Boccaccio is much ruder than Chaucer, who was influenced by him. Or, to put it more accurately, he's more explicit, more comprehensive. Most strikingly, he shows no hint of Christian remorse over his bawdy fun. Neither he nor his characters seem in the least tormented by religious scruple. Painters and merchants, nuns and priests alike all render unto the body what is the body's. In one story a young nun is caught with a lover in her room. In the middle of the night she is disciplined by the abbess, who rains down condemning words - until everyone notices that on her head she is wearing not her headdress, but the breeches of her own lover that she put on by mistake in the rush to judgment. So the young novice gets to keep her lover, and the abbess keeps hers; and the nuns who don't have lovers, says Boccaccio, console themselves as best they can.

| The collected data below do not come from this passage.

Lemma typing_event_rearms_timer_witness :
  roomManager
    (handleMessage defaultConfig 1 (typing "A" true)
       (run defaultConfig
          [Open BackfillThenAnnounce 1 (openAs "U" ["A"]);
           Open BackfillThenAnnounce 2 (openAs "V" ["A"])])).2
  = roomManager
      (run defaultConfig
         [Open BackfillThenAnnounce 1 (openAs "U" ["A"]);
          Open BackfillThenAnnounce 2 (openAs "V" ["A"])]).
Proof.
  pose proof (typing_event_rearms_timer defaultConfig
                [Open BackfillThenAnnounce 1 (openAs "U" ["A"]);
                 Open BackfillThenAnnounce 2 (openAs "V" ["A"])]
                1 (typing "A" true)
                (envelope "chat:typing"
                   [("chatId", JString "A"); ("isTyping", JBool true)])
                sessionOfU true
                ltac:(vm_compute; discriminate)
                ltac:(reflexivity) ltac:(reflexivity) ltac:(reflexivity)
                ltac:(reflexivity)
                ltac:(vm_compute; reflexivity)
                ltac:(apply list_elem_of_here)) as (_ & Hrooms & _).
  exact Hrooms.
Defined.
(** [s.startsWith(p)], returning the rest of [s]. *)
Fixpoint strip_prefix (p s : string) : option string :=
  match p, s with
  | "", _ => Some s
  | String a p', String b s' => if Ascii.eqb a b then strip_prefix p' s' else None
  | String _ _, "" => None
  end.

(** The first occurrence of [p] in [s]: the text before it and after it. *)
Fixpoint cut_at (p s : string) : option (string * string) :=
  match strip_prefix p s with
  | Some rest => Some ("", rest)
  | None =>
      match s with
      | "" => None
      | String c s' =>
          match cut_at p s' with
          | Some (before, after) => Some (String c before, after)
          | None => None
          end
      end
  end.

(** ** [Array.prototype.sort]

    The sort is stable and, for a comparator that is consistent on the
    elements of the array, its result is fixed by the language: the
    stable ascending arrangement.  The model is insertion from the right,
    which yields that arrangement.  The sort reads the sign of what the
    comparator returns, [NaN] counting as [0]; the comparators below
    return that sign.  For an inconsistent comparator the language leaves
    the order to the engine, and the model is not meant to follow the
    engine there: every statement about the place of an element in
    sorted output assumes consistency. *)

Section JsSort.
Context {A : Type} (cmp : A → A → Z).

Fixpoint js_insert (x : A) (l : list A) : list A :=
  match l with
  | [] => [x]
  | y :: l' => if cmp x y <=? 0 then x :: l else y :: js_insert x l'
  end.

Fixpoint js_sort (l : list A) : list A :=
  match l with
  | [] => []
  | x :: l' => js_insert x (js_sort l')
  end.

(** A comparator is consistent when "not after" is total and transitive. *)
Definition consistent : Prop :=
  (∀ a b, cmp a b ≤ 0 ∨ cmp b a ≤ 0) ∧
  (∀ a b c, cmp a b ≤ 0 → cmp b c ≤ 0 → cmp a c ≤ 0).

(** The same on the elements of one list, which is all the sort of that
    list asks for. *)
Definition consistent_on (l : list A) : Prop :=
  (∀ a b, a ∈ l → b ∈ l → cmp a b ≤ 0 ∨ cmp b a ≤ 0) ∧
  (∀ a b c, a ∈ l → b ∈ l → c ∈ l →
     cmp a b ≤ 0 → cmp b c ≤ 0 → cmp a c ≤ 0).

Definition not_after (a b : A) : Prop := cmp a b ≤ 0.

(** The elements of [l] that no element of [l] precedes. *)
Definition least_in (l : list A) (x : A) : bool :=
  forallb (fun y => cmp x y <=? 0) l.

End JsSort.

(** ** Topic catalog: [flattenTopics] *)

Module Catalog.

(** The catalog file: levels, their categories, their topics.  A field
    the loop tests for presence, or defaults with [||], is optional.  The
    name of a level is [None] also when it is not a string: [match] is
    then not a function. *)
Record topic := {
  t_topic : string;
  t_related_topics : option (list string);
  t_order : option float
}.

Record category := {
  c_category : string;
  c_difficulty : option Z;
  c_recommended_order : option float;
  c_topics : option (list topic)
}.

Record level := {
  l_level : option string;
  l_categories : option (list category)
}.

Record candidate := {
  cand_id : string;
  cand_title : string;
  cand_level : string;
  cand_category : string;
  cand_difficulty : option Z;
  cand_related : list string;
  cand_order : float
}.

(** The double nearest to an integer, ties going to the even mantissa:
    the number JavaScript reads from a run of decimal digits.  (Past
    twenty significant digits the language lets an engine round a little
    differently; the engines in use round exactly.) *)
Definition Z_number (z : Z) : float :=
  SF2Prim (binary_normalize prec emax z 0 false).

(** [(level.level.match(/\d+/) || [0])[0]], as the number the
    multiplication makes of it. *)
Definition level_number (name : string) : float :=
  match match_digits name with
  | Some ds => Z_number (digits_value ds)
  | None => 0%float
  end.

(** [x || 0] for a number that may be missing: [0] and [NaN] are falsy. *)
Definition or_zero (x : option float) : float :=
  match x with
  | Some v => if PrimFloat.is_zero v || PrimFloat.is_nan v then 0%float else v
  | None => 0%float
  end.

(** The object literal pushed for one topic of a level named [name]; the
    order is computed in double arithmetic, as written. *)
Definition pushed (name : string) (cat : category) (tp : topic) : candidate :=
  {| cand_id := t_topic tp;
     cand_title := t_topic tp;
     cand_level := name;
     cand_category := c_category cat;
     cand_difficulty := c_difficulty cat;
     cand_related := default [] (t_related_topics tp);
     cand_order := (level_number name * 1000
                    + or_zero (c_recommended_order cat) * 100
                    + or_zero (t_order tp))%float |}.

(** [items.push({...})]; [level.level.match] throws when the level has no
    name. *)
Definition push_topic (lv : level) (cat : category) (tp : topic)
    (items : list candidate) : result (list candidate) :=
  match l_level lv with
  | None => Throw TypeError
  | Some name => Ok (items ++ [pushed name cat tp])
  end.

Fixpoint for_topics (lv : level) (cat : category) (tps : list topic)
    (items : list candidate) : result (list candidate) :=
  match tps with
  | [] => Ok items
  | tp :: rest => rbind (push_topic lv cat tp items) (for_topics lv cat rest)
  end.

Fixpoint for_categories (lv : level) (cats : list category)
    (items : list candidate) : result (list candidate) :=
  match cats with
  | [] => Ok items
  | cat :: rest =>
      match c_topics cat with
      | None => for_categories lv rest items
      | Some tps => rbind (for_topics lv cat tps items) (for_categories lv rest)
      end
  end.

Fixpoint for_levels (levels : list level) (items : list candidate)
    : result (list candidate) :=
  match levels with
  | [] => Ok items
  | lv :: rest =>
      match l_categories lv with
      | None => for_levels rest items
      | Some cats => rbind (for_categories lv cats items) (for_levels rest)
      end
  end.

(** What the sort reads off a comparator result [v]: negative, positive,
    or neither, [NaN] counting as [0]. *)
Definition sign_of (v : float) : Z :=
  if (v <? 0)%float then -1 else if (0 <? v)%float then 1 else 0.

(** [(a, b) => a.order - b.order]. *)
Definition by_order (a b : candidate) : Z :=
  sign_of (cand_order a - cand_order b).

Definition flattenTopics (levels : list level) : result (list candidate) :=
  rbind (for_levels levels []) (fun items => Ok (js_sort by_order items)).

(** The nested traversal the specification speaks of: every topic with
    its category and its level, levels first, then categories, then
    topics. *)
Definition nested_topics (levels : list level) : list (level * category * topic) :=
  flat_map (fun lv =>
    flat_map (fun cat =>
      map (fun tp => (lv, cat, tp)) (default [] (c_topics cat)))
      (default [] (l_categories lv)))
    levels.

(** The topics of some categories of one level. *)
Definition topics_of_categories (lv : level) (cats : list category)
    : list (level * category * topic) :=
  flat_map (fun cat => map (fun tp => (lv, cat, tp)) (default [] (c_topics cat)))
    cats.

(** The order key the specification gives a topic, in doubles. *)
Definition order_key (x : level * category * topic) : float :=
  let '(lv, cat, tp) := x in
  (level_number (default "" (l_level lv)) * 1000
   + or_zero (c_recommended_order cat) * 100
   + or_zero (t_order tp))%float.

(** The text has no digit. *)
Definition digit_free (s : string) : bool :=
  forallb (fun c => negb (is_digit c)) (list_ascii_of_string s).

(** The text does not begin with a digit. *)
Definition no_digit_ahead (s : string) : bool :=
  match s with
  | String c _ => negb (is_digit c)
  | "" => true
  end.

Definition candidate_of (x : level * category * topic) : candidate :=
  let '(lv, cat, tp) := x in pushed (default "" (l_level lv)) cat tp.

Definition has_name (x : level * category * topic) : Prop :=
  is_Some (l_level (fst (fst x))).

End Catalog.

Export Catalog.

(** ** Values decoded from a model response *)

#[warnings="-register-all"]
Inductive json :=
| JNull
| JBool (b : bool)
| JNum (n : float)
| JStr (s : string)
| JArr (items : list json)
| JObj (fields : list (string * json)).

(** The own property [name] of an object, as a list of its properties. *)
Fixpoint assoc (name : string) (fields : list (string * json)) : option json :=
  match fields with
  | [] => None
  | (k, v) :: rest => if String.eqb k name then Some v else assoc name rest
  end.

(** [v.name] for the property names this program reads (none of them is
    [length], an index or a prototype member): reading from [null]
    throws, from an object finds the property, from anything else yields
    [undefined]. *)
Definition get (name : string) (v : json) : result (option json) :=
  match v with
  | JNull => Throw TypeError
  | JObj fields => Ok (assoc name fields)
  | _ => Ok None
  end.

(** [Boolean(v)]. *)
Definition truthy (v : json) : bool :=
  match v with
  | JNull => false
  | JBool b => b
  | JNum n => negb (PrimFloat.is_zero n || PrimFloat.is_nan n)
  | JStr s => negb (is_empty s)
  | JArr _ | JObj _ => true
  end.

(** [x || d] for a property [x] that may be [undefined]. *)
Definition or_else (x : option json) (d : json) : json :=
  match x with
  | Some v => if truthy v then v else d
  | None => d
  end.

(** [ToPrimitive(v)], which a comparison, an arithmetic operator or a
    template literal applies to [v], goes through: it throws for an
    object that has a property [toString] of its own (decoded from JSON,
    the property is not a function, and [valueOf] answers the object
    itself), and for an array that holds such an object, since the
    text of an array is that of its elements joined. *)
Fixpoint converts (v : json) : bool :=
  match v with
  | JArr items => forallb converts items
  | JObj fields =>
      match assoc "toString" fields with
      | Some _ => false
      | None => true
      end
  | _ => true
  end.

(** The same for a property that may be [undefined]. *)
Definition opt_converts (v : option json) : bool :=
  match v with
  | Some x => converts x
  | None => true
  end.

(** ** Lesson records (history entries) *)

Record practice := { p_title : json; p_steps : list json }.

Record source := { s_title : json; s_url : option json }.

Record meta := {
  m_id : string;
  m_category : string;
  m_difficulty : option Z;
  m_level : string;
  m_related : list string;
  m_tags : list string
}.
(* ===== verification/Layout.v ===== *)
(** The constants and macros of [param.h], [memlayout.h] and [mmu.h] that more
    than one component uses. *)

From S2P Require Import Prelude.

(** ** Limits *)

Definition NPROC : nat := 64.
Definition NOFILE : nat := 16.
Definition KSTACKSIZE : Z := 4096.

(** ** Memory layout *)

Definition PGSIZE : Z := 4096.
Definition EXTMEM : Z := 1048576.
Definition PHYSTOP : Z := 234881024.
Definition DEVSPACE : Z := 4261412864.
Definition KERNBASE : Z := 2147483648.
Definition KERNLINK : Z := KERNBASE + EXTMEM.

Definition V2P (a : Z) : Z := u32 (a - KERNBASE).
Definition P2V (a : Z) : Z := u32 (a + KERNBASE).
Definition PGROUNDUP (sz : Z) : Z := Z.ldiff (u32 (sz + PGSIZE - 1)) (PGSIZE - 1).
Definition PGROUNDDOWN (a : Z) : Z := Z.ldiff a (PGSIZE - 1).

(** ** Page table entries *)

Definition PDX (va : Z) : Z := Z.land (Z.shiftr va 22) 1023.
Definition PTX (va : Z) : Z := Z.land (Z.shiftr va 12) 1023.
Definition PGADDR (d t o : Z) : Z := u32 (Z.lor (Z.lor (Z.shiftl d 22) (Z.shiftl t 12)) o).
Definition NPDENTRIES : nat := 1024.
Definition PTE_P : Z := 1.
Definition PTE_W : Z := 2.
Definition PTE_U : Z := 4.
Definition PTE_ADDR (pte : Z) : Z := Z.ldiff pte 4095.
Definition PTE_FLAGS (pte : Z) : Z := Z.land pte 4095.

Definition present (e : Z) : bool := negb (Z.land e PTE_P =? 0).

In another tale, a man's friends persuade him he is pregnant. He blames his wife for always going on top - "I told you this would happen" - and gives his friends the money to arrange an abortion, which they spend on a hearty meal.
And what has all this to do with times of crisis?
Well, as we've seen, Boccaccio emphatically places the storytelling marathon in the time of the black death. Not a single story in the cycle refers to it - but the stories as a whole are about new life, about survival and about the human activity that will repopulate the world. Europe has lost so many of its people but new ones will be born. He himself speculated that sexual mores loosened during those desperate days, and his stories reflect this. The moral is that people can be happy, prosperous and creative even in the worst of times: nothing quenches the life force.